What’s wrong with the past tense?
Here is the Prime Minister of Barbados, as quoted in the Daily Nation on July 16, 2018, talking about recent statements by Dr. William Duguid: “[O]ne of my ministers would have given the impression that if you put down your car that you can literally not have to pay.” Ms. Mottley should have said that one of her ministers “gave” the impression, not “would have given” it. We should forgive her, because it is very difficult to speak as you would write, especially in off-the-cuff remarks.
But here is Peter Wickham, making the same mistake on July 15, 2018, in his weekly column in the Sunday Sun: “Although the Democratic Labour Party lost all of the constituency battles in the 2018 election, it is still possible to review individual performances using techniques that CADRES would have introduced to the public in our analyses previously.” Maybe you will say that Mr. Wickham is a political scientist and pollster, not a journalist. Perhaps the responsibility for catching these kinds of errors ultimately falls to the editor.
If so, you must explain this excerpt from the Nation’s own editorial, dated January 24, 2018, explaining why a strike by the National Union of Public Workers fell flat: “The public workers would have heard and given some credibility to the dire warning by former Central Bank Governor Dr. Delisle Worrell, who spoke of the need for widespread lay-offs in the public sector.” What’s the Nation’s excuse?

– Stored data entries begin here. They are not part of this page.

(** ** What a tab asks for

    [Page]: a caller of endpoints.ts with its path under /api/v1; the others are
    the calls of auth-context.tsx, [Me] by the bootstrap or by [loadMe]. *)
Inductive Kind := Page (path : string) | Download (url : string) | Me (boot : bool) | Login | Register | Logout.
Definition path_of (k : Kind) : string :=
  match k with
  | Page path => path
  | Download url => url
  | Me _ => "/auth/me"
  | Login => "/auth/login"
  | Register => "/auth/register"
  | Logout => "/auth/logout"
  end.
(** A 401 of this call leads to a refresh. *)
Definition refreshable (k : Kind) : bool :=
  match k with Download _ => true | _ => negb (starts_with "/auth/" (path_of k)) end.
(** A response that leads to no refresh. *)
Definition deliver (k : Kind) (r : Response) : CallOutcome :=
  match k with
  | Download _ =>
      if res_ok r then Saved
      else Failed (mkApiError (rs_status r) "download_failed" ("Download failed (" +:+ dec (rs_status r) +:+ ")") None)
  | _ => if res_ok r then match rs_body r with Some j => Body j | None => Rejected end else api_error r
  end.
(** What a call ends with when its refresh is refused. *)
Definition refused_outcome (k : Kind) (first : Response) : CallOutcome :=
  match k with Download _ => Dropped | _ => deliver k first end.

(** ** The state of a tab *)
Inductive RefreshOutcome := Renewed (token : string) | Refused | Broken.
(** A run of [tryRefresh]: by [refreshOnce], or by the bootstrap of AuthProvider. *)
Record Refresh := mkRefresh { rf_shared : bool; rf_result : option RefreshOutcome }.
Inductive CallState :=
| Fetching (isRetry : bool)
| Waiting (refresh : nat) (first : Response)
| Done (o : CallOutcome).
(** [cl_sent]: the access token of each fetch the call made. *)
Record Call := mkCall { cl_kind : Kind; cl_state : CallState; cl_sent : list (option string) }.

If you begin a sentence describing something that would have happened (“The public workers would have heard…”), you must follow up by explaining why that thing didn’t happen (“…had they been listening.”) That is how the conditional perfect tense works. If the thing did in fact happen, you should just use the simple past tense.
From the ubiquity of this error — you can’t read 3 pages of the newspaper without encountering it — I’m guessing people think it sounds fancy to clog up their sentences like this. It doesn’t. It sounds pretentious and silly, and it’s grammatically incorrect to boot.
If we want young people to write well, the people who ought to know better need to start setting better examples.